Irrespective of these considerations, we hold some confidence that the assumptions which, after careful experimentation,we have made are valid, not because the results we obtainedare those we anticipated, but because the same results were obtained with different types of organisms and different quantitative methods. For example, the Pliocene of the northeastern Atlantic Ocean has been intensively studied over the past 15 years. Willard (1994) suggests that during the middle Pliocene areas of Iceland now covered by tundra vegetation were covered by deciduous forest, suggesting temperatures 3° to 5° degrees warmer than today. Ostracods were used by Cronin (1991) to show shallow sea-bottom temperatures (the same zone sampled by planktonic foraminifers except closer to the shoreline) off Iceland were warmer than today by about 5°C (both winter and summer) during the warm intervals of the middle Pliocene. Dowsett and Poore (1990) and Dowsett et al. (1992) estimated sea surface temperatures to be 3.6°C and 7.9°C (winter and summer) warmer than today during mid Pliocene "interglacials" in the same region. These three fossil groups (plants, animals and protists) all give more-or-less the same results using three independent techniques. While we agree that assumptions about environmental preferences are inherent in all three studies, it is highly unlikely that these investigations would all suggest the same general answer unless they were sensing on a strong and consistent signal. Therefore, we offer no answers for the critics of paleontologically-based environmental reconstruction, but also hold that through careful integrated analysis using different biological systems one can gain improved confidence in results.

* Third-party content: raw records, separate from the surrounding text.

Definition handle_request (now : Z) (request : Request) (d : Core) :
    result abort (Response * Core) :=
  let id := rq_request_id request in
  match rq_operation request with
  | Hello =>
      ok_response id (jobject
        [(lit "daemon", JString "ezcap"); (lit "version", JString kVersionString);
         (lit "protocol_version", JUint kProtocolVersion);
         (lit "metadata_only", JBool true)]) d
  | GetStatus => ok_response id (status_json now d) d
  | Subscribe => ok_response id (jobject [(lit "subscription_id", JString id)]) d
  | Unsubscribe =>
      ok_response id (jobject [(lit "subscription_id", JString id);
                               (lit "removed", JBool true)]) d
  | GetPolicy => ok_response id (to_json (dm_policy d)) d
  | SetPolicy =>
      match json_parse (rq_params_json request) with
      | Some (JObject kvs) =>
          match update_from_json (dm_policy d) (JObject kvs) with
          | Err error => err_response id (mkIpcError PolicyViolation error) d
          | Ok p => ok_response id (to_json p) (set_engine p d)
          end
      | _ => err_response id
               (mkIpcError SchemaViolation "set_policy params must be an object") d
      end
  | Shutdown =>
      err_response id (mkIpcError OperationNotAllowed "shutdown is not available over IPC") d
  end.

(** ** Start and stop *)
Context (new_ebpf : EB) (new_pcap : PB).

(** What the system answers during one [start]. *)
Record StartEnv := mkStartEnv {
  se_db : result (option cstring) DB;  (** [sqlite3_open_v2] *)
  se_writer_thread : bool;
  se_ebpf : EE;
  se_pcap : cstring → PE;         (** per interface *)
  se_ifaddrs : option (list ifaddr);
  se_interface : option cstring;  (** [EZCAP_INTERFACE] *)
  se_socket : SocketEnv;
  se_now : Z;
}.

(** The loop over the candidate interfaces; the backend object of a failed
    attempt is destroyed. *)
Fixpoint try_pcap (penv : cstring → PE) (candidates : list cstring) (last : cstring) :
    option (result cstring PB) :=
  match candidates with
  | [] => Some (Err (lit "pcap backend failed on all candidate interfaces: " ++ last))
  | iface :: candidates =>
      match backend_start (penv iface) new_pcap with
      | None => None
      | Some (Ok _, b) => Some (Ok b)
      | Some (Err m, b) =>
          match backend_destroy b with
          | None => None
          | Some _ => try_pcap penv candidates m
          end
      end
  end.

(** Backend selection; the first component is the eBPF error, if any. *)
Definition try_ebpf (env : StartEnv) (config : Config) :
    option (result cstring EB) :=
  if cf_prefer_ebpf config then
    match backend_start (se_ebpf env) new_ebpf with
    | None => None
    | Some (Ok _, b) => Some (Ok b)
    | Some (Err m, b) =>
        match backend_destroy b with None => None | Some _ => Some (Err m) end
    end
  else Some (Err []).

Definition select_backend (env : StartEnv) (config : Config) :
    option (result cstring (EB + PB)) :=
  match try_ebpf env config with
  | None => None
  | Some (Ok b) => Some (Ok (inl b))
  | Some (Err degraded) =>
      if cf_pcap_fallback config then
        let candidates := candidate_interfaces (se_interface env) (cf_interfaces config)
                            (default_interface (se_ifaddrs env)) in
        if is_empty candidates then Some (Err (lit "no capture interface available"))
        else
          match try_pcap (se_pcap env) candidates degraded with
          | None => None
          | Some (Ok b) => Some (Ok (inr b))
          | Some (Err m) => Some (Err m)
          end
      else
        Some (Err (lit "no capture backend available"
                   ++ if is_empty degraded then [] else lit " (" ++ degraded ++ ")"))
  end.

(** The store is constructed when enabled; [make_unique] never yields a null
    pointer, so a failed open leaves an object with a null [impl_]. *)
Definition open_if_enabled (env : StartEnv) (config : Config) :
    option (option (Store DB)) :=
  if cf_storage_enabled config then
    match open_store (se_db env) (se_writer_thread env) with
    | (Ok s, _) => Some (Some s)
    | (Err _, _) => Some None
    end
  else None.

Definition stop_backend (b : EB + PB) : option () :=
  match b with
  | inl b => backend_destroy (backend_stop b)
  | inr b => backend_destroy (backend_stop b)
  end.

(** [stop]: the server, then the backend, then the store; [None] is
    [std::terminate]. *)
Definition daemon_stop (d : Core) (server : option Server) (fs : filesystem) :
    option (Core * option Server * filesystem) :=
  let fs := match server with
            | Some s => (server_stop (cf_socket_path (dm_config d)) s fs).2
            | None => fs
            end in
  match match dm_backend d with Some b => stop_backend b | None => Some () end with
  | None => None
  | Some _ =>
      Some (mkCore (dm_config d) (dm_policy d) (dm_correlator d) None None false
              (dm_started_at d) (dm_events_seen d) (dm_events_published d)
              (dm_events_dropped d) (dm_published d), None, fs)
  end.

Definition daemon_start (env : StartEnv) (d : Core) (server : option Server)
    (fs : filesystem) :
    option (result cstring () * Core * option Server * filesystem) :=
  if dm_running d then Some (Ok (), d, server, fs)
  else
    let config := dm_config d in
    let d := set_store (open_if_enabled env config) d in
    match select_backend env config with
    | None => None
    | Some (Err m) => Some (Err m, d, server, fs)
    | Some (Ok b) =>
        let d := mkCore config (dm_policy d) (dm_correlator d) (Some b) (dm_store d) false
                   (dm_started_at d) (dm_events_seen d) (dm_events_published d)
                   (dm_events_dropped d) (dm_published d) in
        match server_start (se_socket env) (cf_socket_path config) new_Server fs with
        | (Err m, s, fs) =>
            match daemon_stop d (Some s) fs with
            | None => None
            | Some (d, server, fs) => Some (Err m, d, server, fs)
            end
        | (Ok _, s, fs) =>
            Some (Ok (), mkCore config (dm_policy d) (dm_correlator d) (Some b) (dm_store d)
                           true (se_now env) (dm_events_seen d) (dm_events_published d)
                           (dm_events_dropped d) (dm_published d), Some s, fs)
        end
    end.

(** ** The run loop *)

(** The status document is built and discarded: only its possible exception
    remains. *)
Definition publish_status (now : Z) (d : Core) (server : option Server) : result abort () :=
  match server with
  | None => Ok ()
  | Some _ => _ ← encoded (json_dump (status_json now d)); Ok ()
  end.

(** One round of [run] after the sleep: [now] is the steady clock, [wall] the
    system clock.  Returns the next deadlines. *)
Definition run_tick (now wall : Z) (next_status next_prune : Z) (d : Core)
    (server : option Server) : result abort (Core * Z * Z) :=
  next_status ←
    (if next_status <=? now then
       _ ← publish_status now d server;
       Ok (now + cf_status_interval (dm_config d) * 10 ^ 6)
     else Ok next_status : result abort Z);
  let '(d, next_prune) :=
    match dm_store d with
    | Some s =>
        if next_prune <=? now then
          (match s with
           | Some s => set_store (Some (Some
               (prune wall (cf_storage_retention (dm_config d)) s).2)) d
           | None => d
           end, now + 300 * 10 ^ 9)
        else (d, next_prune)
    | None => (d, next_prune)
    end in
  Ok (match server with
      | Some s => set_counters (dm_events_seen d) (dm_events_published d)
                    (sv_dropped_events s) (dm_published d) d
      | None => d
      end, next_status, next_prune).
End daemon.
Arguments Core : clear implicits.
Arguments StartEnv : clear implicits.

(** ** The program ([main.cpp]) *)
Record Args := mkArgs { ar_config_path : cstring; ar_check_only : bool }.

(** Argument parsing: an exit code, or the arguments. *)
Fixpoint parse_args (argv : list cstring) (a : Args) : result Z Args :=
  match argv with
  | [] => Ok a
  | arg :: rest =>
      match rest with
      | value :: rest' =>
          if arg =s "--config" then parse_args rest' (mkArgs value (ar_check_only a))
          else if arg =s "--check-config" then parse_args rest' (mkArgs value true)
          else if (arg =s "--help") || (arg =s "-h") then Err 0
          else Err 2
      | [] =>
          if (arg =s "--help") || (arg =s "-h") then Err 0 else Err 2
      end
  end.

Definition default_args : Args := mkArgs "/etc/ezcap/ezcap.conf.json" false.

Inductive main_outcome := Exits (code : Z) | RunsDaemon (c : Config).

(** The steps of [main] before [run]; [start_ok], [dropped] and [sandboxed] are
    the results of [Daemon::start], [PrivilegeDropper::drop_all] and
    [Sandbox::install]. *)
Definition main_program `{JL : JsonLib} (argv : list cstring)
    (files : cstring → option cstring) (start_ok : Config → bool)
    (dropped sandboxed : bool) : result config_error main_outcome :=
  match parse_args argv default_args with
  | Err code => Ok (Exits code)
  | Ok args =>
      match config_load (ar_config_path args) (files (ar_config_path args)) default_Config with
      | Err ConfigThrow => Err ConfigThrow
      | Err (ConfigError _) => Ok (Exits 2)
      | Ok config =>
          if ar_check_only args then Ok (Exits 0)
          else if negb (bool_decide (is_Some (level_from_name (cf_log_level config))))
          then Ok (Exits 2)
          else if negb (start_ok config) then Ok (Exits 1)
          else if negb dropped then Ok (Exits 1)
          else if negb sandboxed then Ok (Exits 1)
          else Ok (RunsDaemon config)
      end
  end.
(** The server does not outlive its users: there are interleavings without
    any failure in which the capture thread is inside [broadcast], and in which
    a detached reader is inside its loop, of a server that was destroyed, and
    one in which a reader that answers [get_status] is inside a store that was
    destroyed. *)
Theorem server_used_after_reset :
  (∃ ms w, no_failure ms ∧ world_run ms (running_world true) = Some w ∧
     w_server w = false ∧ w_capture w = CCollect) ∧
  (∃ ms w, no_failure ms ∧ world_run ms (running_world true) = Some w ∧
     w_server w = false ∧ w_readers w = [RLoop]) ∧
  (∃ ms w, no_failure ms ∧ world_run ms (running_world true) = Some w ∧
     w_store w = false ∧ w_readers w = [RStore]).
Proof.
  split; [|split].
  - exists ([MCapture CaptureEvent; MCapture CaptureGo; MStop; MAccept AcceptGo]
      ++ replicate 4 MStop). eexists. split; [by repeat constructor|].
    by split; [vm_compute; reflexivity|].
  - exists ([MAccept AcceptGo; MAccept AcceptClient; MAccept AcceptGo; MReader 0 ReaderGo; MStop;
      MAccept AcceptGo] ++ replicate 4 MStop). eexists. split; [by repeat constructor|].
    by split; [vm_compute; reflexivity|].
  - exists ([MAccept AcceptGo; MAccept AcceptClient; MAccept AcceptGo; MReader 0 ReaderGo;
      MReader 0 ReaderFrame; MReader 0 ReaderStatus; MReader 0 ReaderGo; MReader 0 ReaderGo;
      MStop; MAccept AcceptGo] ++ replicate 5 MStop ++ [MCapture CaptureGo] ++ replicate 3 MStop).
    eexists. split; [by repeat constructor|]. by split; [vm_compute; reflexivity|].
Qed.
(* ===== verification/EndToEnd.v ===== *)
(** * From the browser to the daemon and back

    The composition of the native messaging host ([native_host/src/main.cpp])
    with the daemon ([src/daemon/daemon.cpp]) across the Unix socket: a message
    read from the browser is validated and forwarded, the daemon's reader
    reassembles and parses it, the request handler answers, and the host relays
    the answer.  [api] says what the browser is promised; the theorems show that
    the composition keeps that promise in every state the daemon can reach, over
    a link that works and with nothing else happening during an exchange
    ([working_link]), and where it does not: with a full client table, and when
    the reply does not fit the host's one [recv]. *)
From S2P Require Import Prelude Double Json Types Time Redactor PolicyEngine Correlator.
From S2P Require Import PacketParser EventNormalizer PcapCapture EbpfCapture.
From S2P Require Import IpcCodec IpcServer Config Storage Daemon NativeHost.
Open Scope Z_scope.

(** ** The daemon's side of one connection *)
Section exchange.
Context {L : JsonLib} {DB : Type} {SQL : Sqlite DB}.
Context {EB EE PB PE : Type} {CE : CaptureBackend EB EE} {CP : CaptureBackend PB PE}.
Context (send : Z → cstring → option bool).

Abbreviation core := (Core DB EB PB).

(** The host connects and the socket delivers its frame in the pieces that
    [rd_cut] makes of it.  [rd_fd] is the descriptor of the connection in the
    daemon, [rd_now] the steady clock. *)
Record Round := mkRound { rd_now : Z; rd_fd : Z; rd_cut : cstring → list cstring }.

Definition exchange_ops (r : Round) (frame : cstring) : list daemon_op :=
  DAccept (rd_fd r) true true :: (DReceive (rd_now r) (rd_fd r) <$> rd_cut r frame).

(** What has been written to [fd] since the server was in the state [s]. *)
Definition written_to (fd : Z) (s s' : Server) : cstring :=
  concat (snd <$> filter (λ l, l.1 = fd) (drop (length (sv_sent s)) (sv_sent s'))).

(** What the host then finds on its socket: nothing within five seconds when
    the daemon does not answer, a hang-up when the daemon refused or closed the
    connection or is gone, and otherwise the bytes written. *)
Definition daemon_poll (r : Round) (d : core) (s : Server) (frame : cstring) : poll_outcome :=
  match daemon_execs send (exchange_ops r frame) d s with
  | Ok (_, s') =>
      if bool_decide (is_Some (sv_clients s' !! rd_fd r)) then
        match written_to (rd_fd r) s s' with
        | [] => PollTimeout
        | bytes => RecvData bytes
        end
      else PollHangup
  | Err (Deadlock | Stalled) => PollTimeout
  | Err Uncaught => PollHangup
  end.

(** One round of the host's loop against the daemon; the destructor of the
    client closes the connection, whose reader then forgets it. *)
Definition session_round (r : Round) (reads : list read_result) (d : core) (s : Server) :
    result abort (option (handled * list read_result * core * Server)) :=
  match host_round (mkDaemonIo (Ok ()) true (daemon_poll r d s)) reads with
  | Err _ => Err Uncaught
  | Ok None => Ok None
  | Ok (Some (h, reads)) =>
      match hd_daemon h with
      | None => Ok (Some (h, reads, d, s))
      | Some frame =>
          '(d, s) ← daemon_execs send (exchange_ops r frame) d s;
          Ok (Some (h, reads, d, disconnect (rd_fd r) s))
      end
  end.

(** The loop of [main]: the frames written to the browser in each round, the
    daemon and the server at the end, and how the loop ended.  [Continues] is
    the loop cut off after the given rounds. *)
Inductive session_end := Exits0 | Terminates | Continues.

Fixpoint host_session (rounds : list Round) (reads : list read_result) (d : core) (s : Server) :
    list (list cstring) * core * Server * session_end :=
  match rounds with
  | [] => ([], d, s, Continues)
  | r :: rounds =>
      match session_round r reads d s with
      | Err _ => ([], d, s, Terminates)
      | Ok None => ([], d, s, Exits0)
      | Ok (Some (h, reads, d, s)) =>
          if hd_continue h then
            let '(outs, d, s, e) := host_session rounds reads d s in
            (hd_browser h :: outs, d, s, e)
          else ([hd_browser h], d, s, Exits0)
      end
  end.

(** ** What the browser is promised *)

(** The result of an operation or the reason for its refusal, and the daemon's
    state afterwards. *)
Definition api (now : Z) (op : Operation) (id : cstring) (params : option json) (d : core) :
    result IpcError json * core :=
  match op with
  | Hello => (Ok (jobject
      [(lit "daemon", JString "ezcap"); (lit "version", JString kVersionString);
       (lit "protocol_version", JUint kProtocolVersion); (lit "metadata_only", JBool true)]), d)
  | GetStatus => (Ok (status_json now d), d)
  | Subscribe => (Ok (jobject [(lit "subscription_id", JString id)]), d)
  | Unsubscribe =>
      (Ok (jobject [(lit "subscription_id", JString id); (lit "removed", JBool true)]), d)
  | GetPolicy => (Ok (to_json (dm_policy d)), d)
  | SetPolicy =>
      match params with
      | None => (Err (mkIpcError SchemaViolation "set_policy params must be an object"), d)
      | Some j =>
          match update_from_json (dm_policy d) j with
          | Ok p => (Ok (to_json p), set_engine p d)
          | Err error => (Err (mkIpcError PolicyViolation error), d)
          end
      end
  | Shutdown =>
      (Err (mkIpcError OperationNotAllowed "shutdown is not available over IPC"), d)
  end.

(** The daemon's reply on the socket, and the payload of the response envelope
    that the host makes of it: the reason for a refusal is left out. *)
Definition daemon_reply (id : cstring) (res : result IpcError json) : json :=
  jobject ([(lit "request_id", JString id); (lit "ok", JBool (is_ok res))]
           ++ match res with
              | Ok r => [(lit "result", json_canon r)]
              | Err e => [(lit "error", jobject
                  [(lit "code", JString (error_code_name (err_code e)));
                   (lit "message", JString (err_message e))])]
              end).
Definition reply_payload (id : cstring) (res : result IpcError json) : json :=
  jobject ([(lit "request_id", JString id); (lit "ok", JBool (is_ok res))]
           ++ match res with Ok r => [(lit "result", json_canon r)] | Err _ => [] end).

(** The params that the host forwards: an object with at most 8 members;
    anything else is left out. *)
Definition forwarded_params (payload : json) : option json :=
  match member "params" payload with
  | Some p => if is_object p && (jsize p <=? 8) then Some p else None
  | None => None
  end.

(** A document that the host takes for the request [op] with the id [id]. *)
Record browser_request (doc : json) (op : Operation) (id : cstring) (params : option json) :
    Prop := mkBrowserRequest {
  bq_object : is_object doc = true;
  bq_version : version_value doc = Ok 1;
  bq_kind : string_member "kind" doc = Some (lit "request");
  bq_payload : ∃ kvs, member "payload" doc = Some (JObject kvs) ∧
    string_member "operation" (JObject kvs) = Some (operation_name op) ∧
    string_member "request_id" (JObject kvs) = Some id ∧
    find_pred (λ kv, mem kv.1 kHostForbidden) kvs = None ∧
    params = forwarded_params (JObject kvs);
  bq_id : 1 ≤ zlen id ≤ 64;
  bq_op : op ≠ Shutdown;
}.

(** ** The frame reaches the handler however the socket cuts it *)
Lemma terminated_prefix (x y frame : cstring) :
  x ++ y = frame ++ [newline] → newline ∈ x → newline ∉ frame → x = frame ++ [newline] ∧ y = [].
Proof.
  intros H Hx Hf. destruct y as [|z y _] using rev_ind.
  { by rewrite app_nil_r in H. }
  rewrite (assoc_L (++)) in H. apply app_inj_2 in H as [H _]; [|done].
  destruct Hf. rewrite <-H. apply elem_of_app. by left.
Qed.

Lemma open_prefix (x y frame : cstring) :
  x ++ y = frame ++ [newline] → newline ∉ x → zlen x ≤ zlen frame.
Proof.
  intros H Hx. destruct y as [|z y _] using rev_ind.
  { rewrite app_nil_r in H. destruct Hx. rewrite H. set_solver. }
  rewrite (assoc_L (++)) in H. apply app_inj_2 in H as [<- _]; [|done].
  unfold zlen. rewrite length_app. lia.
Qed.

Lemma receive_partial (handler : Request → core → result abort (Response * core))
    fd c b subs s d :
  sv_clients s !! fd = Some (mkClient b subs []) → newline ∉ b ++ c →
  zlen (b ++ c) < kMaxRequestBytes →
  receive handler send fd c s d =
    Ok (set_clients s (<[fd := mkClient (b ++ c) subs []]> (sv_clients s)), d).
Proof.
  intros Hfd Hn Hlen. unfold receive. rewrite Hfd. cbn [cl_rx_buffer cl_subscriptions cl_out_queue].
  assert (Hs : split_frames (b ++ c) kMaxRequestBytes [] = (Ok (), [] ++ [], b ++ c)).
  { apply split_frames_iff. split_and!; [|constructor|done]. apply lines_no_newline.
    apply find_pred_None, Forall_forall. intros x Hx. destruct (is_char newline x) eqn:E; [|done].
    apply is_char_true in E as ->. by destruct Hn. }
  rewrite Hs. reflexivity.
Qed.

Dowsett et al. (1994) reconstructed winter and summer SST fields of the North Pacific from a limited number of data points that showed a step-like increase in SST across the Pacific rather than a smooth gradient, such as that which typifies the modern Pacific. Our results from Site 769, combined with work done at Sites 573 (Hays et al. 1989), 586 (Jenkins 1992a, b), 846 (Shackleton et al. 1995) and 806 (Andersson 1997) confirm that low-latitude Pacific SST did not increase during the middle Pliocene when higher latitude sites in the Pacific and Atlantic were experiencing warming. In fact, there is some evidence for minor cooling that, if it can be confirmed through more sensitive analyses and better stratigraphic correlation, would support the hypothesis of increased oceanic meridional heat flow as the mechanism for middle Pliocene warming. The warming estimated at Site 445 is in keeping with warming estimates from Sites 580, 880, and 883 (Barron 1992, 1995) and 887 (Dowsett and Ishman 1995), and suggests the existence in the middle Pliocene of a strong western boundary current like the modern Kuroshio Current. The results of this study are an important refinement of the original PRISM northern hemisphere reconstruction (Dowsett et al. 1994) and have been incorporated into the first PRISM global reconstruction (Dowsett, Barron, and Poore 1996).